ICS for business processes in SAP systems
Advantages of authorization tools
If you manage your SAP system landscape via the Central User Administration (ZBV), you must insert SAP Note 1663177 into both the ZBV system and all attached subsidiary systems. In this case, also note that the default user group will be assigned in the daughter systems if no user group has been distributed during the user's installation from the ZBV. In addition, you will receive an error message in the SCUL transaction stating that a user group must be assigned to the user (via the ZBV headquarters). This behaviour is independent of the settings of the distribution parameters for the user group in the SCUM transaction. If you have set the distribution parameters for the user group to Global or Redistribution, the appropriate subsidiary system will reject the changes made to users that do not have a user group in the Central System, and you will receive an error message in the SCUL transaction.
In addition, you can also define customised permission checks in the SOS and also define combinations of authorization objects and their values. You can create up to 1,000 custom permissions checks in the Check ID namespace 9000 to 9999. You can also redefine whitelists for these permission checks, which apply to either individual or all of the customer's permission checks. The configuration is described in SAP Note 837490.
Dialogue user
If the system trace has recorded permission data for this authorization object, it will appear in the right pane of the window. In the left pane, you can see the existing suggestion values. If you notice that you do not have any suggestion values that you think are necessary and have been recorded by the trace, you can set the suggestion values to Yes by selecting the appropriate row, column or field in the right pane and clicking the Apply button. You are free to make any manual adjustments to the field values. Afterwards, confirm maintenance and your changes are saved for this authorization object. Do the same for all other authorization objects.

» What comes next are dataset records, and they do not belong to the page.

(** [HeapDelete] on every branch.  The order survives when the last element is
    not smaller than the parent of the hole. *)
Lemma HeapDelete_spec h s item :
  heap_wf h s ->
  exists rc h' s', HeapDelete h s item = Some (rc, h', s') /\
    heap_wf h' s' /\ idx_steps s s' /\ h_max h' = h_max h /\
    (heap_ordered h s -> hole_ok h s (GetIndex s item) -> heap_ordered h' s') /\
    ((rc < 0 /\ ~ in_heap s item /\ h' = h /\ s' = s /\ (rc = -1 <-> h_count h = 0) /\
      (rc = -1 \/ rc = -2)) \/
     (rc = 0 /\ in_heap s item /\ h_count h' = h_count h - 1 /\
      forall p, in_heap s' p <-> p <> item /\ in_heap s p)).
Proof.
  intros Hwf. unfold HeapDelete, HeapEmpty. pose proof (wf_count _ _ _ Hwf) as Hcnt.
  assert (Hin : in_heap s item <-> 1 <= GetIndex s item <= h_count h).
  { split; [|unfold in_heap; lia]. intros Hp. by apply (wf_index _ _ _ Hwf). }
  destruct (Z.eqb_spec (h_count h) 0) as [H0|Hne].
  { exists (-1), h, s. split_and!; auto using idx_refl. left. rewrite Hin. split_and!; auto; lia. }
  destruct (Z.ltb_spec (h_count h) (GetIndex s item)); simpl.
  { exists (-2), h, s. split_and!; auto using idx_refl. left. rewrite Hin. split_and!; auto; lia. }
  destruct (Z.leb_spec (GetIndex s item) 0); simpl.
  { exists (-2), h, s. split_and!; auto using idx_refl. left. rewrite Hin. split_and!; auto; lia. }
  destruct (wf_index _ _ _ Hwf item) as [_ Hitem]; [done|lia|].
  destruct (wf_cell _ _ _ Hwf (h_count h)) as (last & Hlast & _); [lia|].
  rewrite Hitem, Hlast. cbn [mbind option_bind].
  destruct (remove_spec h s (GetIndex s item) item last Hwf)
    as (h' & s' & Hrun & ? & ? & ? & ? & ? & Hord); [lia|done..|].
  unfold fill_hole in Hrun. rewrite Hrun. simpl.
  exists 0, h', (SetIndex item 0 s'). split_and!; auto.
  right. split_and!; auto. apply Hin. lia.
Qed.

(** In an ordered heap the root is minimal. *)
Lemma root_min h s i : heap_ordered h s -> 1 <= i <= h_count h -> val h s 1 <= val h s i.
Proof.
  intros Ho. revert i. apply (well_founded_induction (Z.lt_wf 1) (fun i =>
    1 <= i <= h_count h -> val h s 1 <= val h s i)).
  intros i IH Hi. destruct (decide (i = 1)) as [->|]; [lia|].
  transitivity (val h s (i / 2)); [|apply Ho; lia].
  apply IH; dlia.
Qed.

Lemma in_heap_val h s p : heap_wf h s -> in_heap s p ->
  1 <= GetIndex s p <= h_count h /\ val h s (GetIndex s p) = HeapValue s p.
Proof.
  intros Hwf Hp. destruct (wf_index _ _ _ Hwf p) as [Hr Hg]; [done..|].
  split; [done|]. unfold val. by rewrite Hg.
Qed.

Lemma HeapTop_spec h s :
  heap_wf h s -> heap_ordered h s ->
  match HeapTop h with
  | None => forall p, ~ in_heap s p
  | Some t => in_heap s t /\ forall p, in_heap s p -> HeapValue s t <= HeapValue s p
  end.
Proof.
  intros Hwf Ho. unfold HeapTop. pose proof (wf_count _ _ _ Hwf).
  destruct (Z.ltb_spec 0 (h_count h)).
  - destruct (wf_cell _ _ _ Hwf 1) as (t & Ht & Hti & _); [lia|]. rewrite Ht.
    split; [unfold in_heap; lia|]. intros p Hp.
    destruct (in_heap_val h s p Hwf Hp) as [Hr <-].
    rewrite <- (val_get h s 1 t Ht). by apply root_min.
  - intros p Hp. destruct (in_heap_val h s p Hwf Hp). lia.
Qed.

(** Growing keeps the heap; shrinking and a failed allocation change nothing. *)
Lemma HeapResize_spec h s size ok :
  heap_wf h s ->
  let r := HeapResize h size ok in
  heap_wf r.2 s /\ (heap_ordered h s -> heap_ordered r.2 s) /\
  h_count r.2 = h_count h /\ (r.1 = 0 -> Z.max (h_max h) size = h_max r.2) /\
  (r.1 < 0 -> r.2 = h).
Proof.
  intros Hwf. unfold HeapResize. pose proof (wf_count _ _ _ Hwf) as Hc.
  pose proof (wf_len _ _ _ Hwf) as Hl.
  destruct (Z.leb_spec size (h_max h)); simpl; [split_and!; auto; lia|].
  destruct ok; simpl; [|split_and!; auto; lia].
  assert (Hg : forall i, aget (h_list h ++ replicate (Z.to_nat (size - h_max h)) None) i
                         = aget (h_list h) i).
  { intros i. destruct (Z.lt_ge_cases i (alen (h_list h))); [by apply aget_app_l|].
    rewrite aget_app_r, aget_replicate, aget_oob by lia. done. }
  split_and!; [|intros Ho i Hi; unfold val; simpl; rewrite !Hg; by apply Ho|done|lia|lia].
  split; simpl; [|lia|setoid_rewrite Hg; apply Hwf..].
  unfold alen in *. rewrite length_app, length_replicate. lia.
Qed.
End specs.

(** ** A concrete store of heap entries *)

(** [class HeapEntry] with a subclass that answers [HeapValue] from a field. *)
Record HeapEntry := mkHeapEntry { he_index : Z; he_value : Z }.

Definition entry_of (s : gmap ptr HeapEntry) (p : ptr) : HeapEntry :=
  default (mkHeapEntry 0 0) (s !! p).

#[export] Instance entry_store : HeapStore (gmap ptr HeapEntry).
Proof.
  refine {|
    HeapValue s p := he_value (entry_of s p);
    GetIndex s p := he_index (entry_of s p);
    SetIndex p i s := <[p := mkHeapEntry i (he_value (entry_of s p))]> s |};
  intros; unfold entry_of.
  - by rewrite lookup_insert_eq.
  - by rewrite lookup_insert_ne.
  - rewrite lookup_insert. case_decide; by subst.
Defined.

(** A store with the given keys, nothing in a heap. *)
Definition entries (l : list (ptr * Z)) : gmap ptr HeapEntry :=
  list_to_map (prod_map id (mkHeapEntry 0) <$> l).

(** Push the given elements in order. *)
Fixpoint push_all {St} `{!HeapStore St} (h : HeapList) (s : St) (l : list ptr) : option (HeapList * St) :=
  match l with
  | [] => Some (h, s)
  | p :: l => '(_, h', s') ← HeapPush h s p; push_all h' s' l
  end.

Lemma push_all_wf {St} `{!HeapStore St} (h : HeapList) (s : St) l :
  heap_wf h s -> heap_ordered h s ->
  exists h' s', push_all h s l = Some (h', s') /\ heap_wf h' s' /\ heap_ordered h' s'.
Proof.
  revert h s. induction l as [|p l IH]; intros h s Hwf Ho; [by exists h, s|].
  destruct (HeapPush_spec h s p Hwf) as (rc & h1 & s1 & E & Hwf1 & Ho1 & _).
  simpl. rewrite E. simpl. by apply IH; auto.
Qed.

(** Keys for the examples: seven elements whose last one is smaller than the
    parent of position 4; an eighth stays outside. *)
Definition sample_store : gmap ptr HeapEntry :=
  entries [(1%positive, 1); (2%positive, 100); (3%positive, 2); (4%positive, 110);
           (5%positive, 120); (6%positive, 3); (7%positive, 4); (8%positive, 5)].

Definition sample_heap : option (HeapList * gmap ptr HeapEntry) :=
  push_all (new_HeapList 16) sample_store
    [1%positive; 2%positive; 3%positive; 4%positive; 5%positive; 6%positive; 7%positive].

Lemma sample_fresh : forall p, GetIndex sample_store p = 0.
Proof.
  intros p. unfold sample_store, entries. simpl. unfold entry_of.
  rewrite !lookup_insert. repeat (case_decide; [done|]). done.
Qed.

Lemma new_ordered {St} `{!HeapStore St} max (s : St) : heap_ordered (new_HeapList max) s.
Proof. intros i Hi. simpl in Hi. lia. Qed.

Lemma run_det {A B} (r : option (A * B)) x y x' y' : r = Some (x, y) -> r = Some (x', y') -> x = x' /\ y = y'.
Proof. intros -> E. by injection E. Qed.

Lemma sample_ok h s : sample_heap = Some (h, s) -> heap_wf h s /\ heap_ordered h s.
Proof.
  intros E.
  destruct (push_all_wf (new_HeapList 16) sample_store
    [1%positive; 2%positive; 3%positive; 4%positive; 5%positive; 6%positive; 7%positive])
    as (h' & s' & E' & Hwf & Hord).
  - apply new_HeapList_wf, sample_fresh.
  - apply new_ordered.
  - destruct (run_det _ _ _ _ _ E E') as [-> ->]. exact (conj Hwf Hord).
Qed.

(** ** The theorems about the heap *)

Section claims.
Context {St : Type} `{!HeapStore St}.

(** C19: [HeapPush] implements insertion into a bounded priority set.  On a
    well-formed, ordered heap it never dereferences [NULL] or leaves the array,
    keeps both invariants and changes positions only; it answers -1 exactly when
    the heap is full, -2 exactly when the element is already in, and otherwise 0
    with the element set grown by exactly that element. *)
Theorem HeapPush_refines_insert (h : HeapList) (s : St) (item : ptr) :
  heap_wf h s -> heap_ordered h s ->
  exists rc h' s', HeapPush h s item = Some (rc, h', s') /\
    heap_wf h' s' /\ heap_ordered h' s' /\
    (forall p, HeapValue s' p = HeapValue s p) /\
    rc = (if h_max h <=? h_count h then -1 else if GetIndex s item =? 0 then 0 else -2) /\
    (rc <> 0 -> h' = h /\ s' = s) /\
    (rc = 0 -> HeapSize h' = HeapSize h + 1 /\
       forall p, in_heap s' p <-> p = item \/ in_heap s p).
Proof.
  intros Hwf Ho.
  destruct (HeapPush_spec h s item Hwf) as (rc & h' & s' & E & ? & ? & Hidx & _ & Hrc).
  exists rc, h', s'. unfold in_heap in *.
  split_and!; auto using idx_steps_value.
  - destruct Hrc as [(-> & ? & _)|[(-> & ? & ? & _)|(-> & ? & ? & _)]]; split_ifs; lia.
  - intros ?. destruct Hrc as [(-> & ? & ?)|[(-> & ? & ? & ?)|(-> & _)]]; tauto.
  - intros ->. destruct Hrc as [(? & _)|[(? & _)|(_ & _ & _ & Hc & Hm)]]; [lia..|]. done.
Qed.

SOS reports can be very comprehensive. In particular, if the Whitelists are not yet maintained, reporting volumes of up to 200 pages are not uncommon. Do not be discouraged in such a case, but start by cleaning up a manageable amount of critical SOS results. You can then edit the further results in several rounds. The AGS recommends which critical SOS results you should consider first; You can find these in the AGS Security Services Master slide set in the SAP Service Marketplace Media Library.
Authorizations can also be assigned via "Shortcut for SAP systems".
However, authorization objects are also used in other places, such as suggestion value maintenance and permission maintenance.
At www.sap-corner.de you will also find a lot of useful information on the subject of SAP authorizations.
The procedure for this is described in detail in our Tip 39, "Maintain suggestion values by using trace evaluations".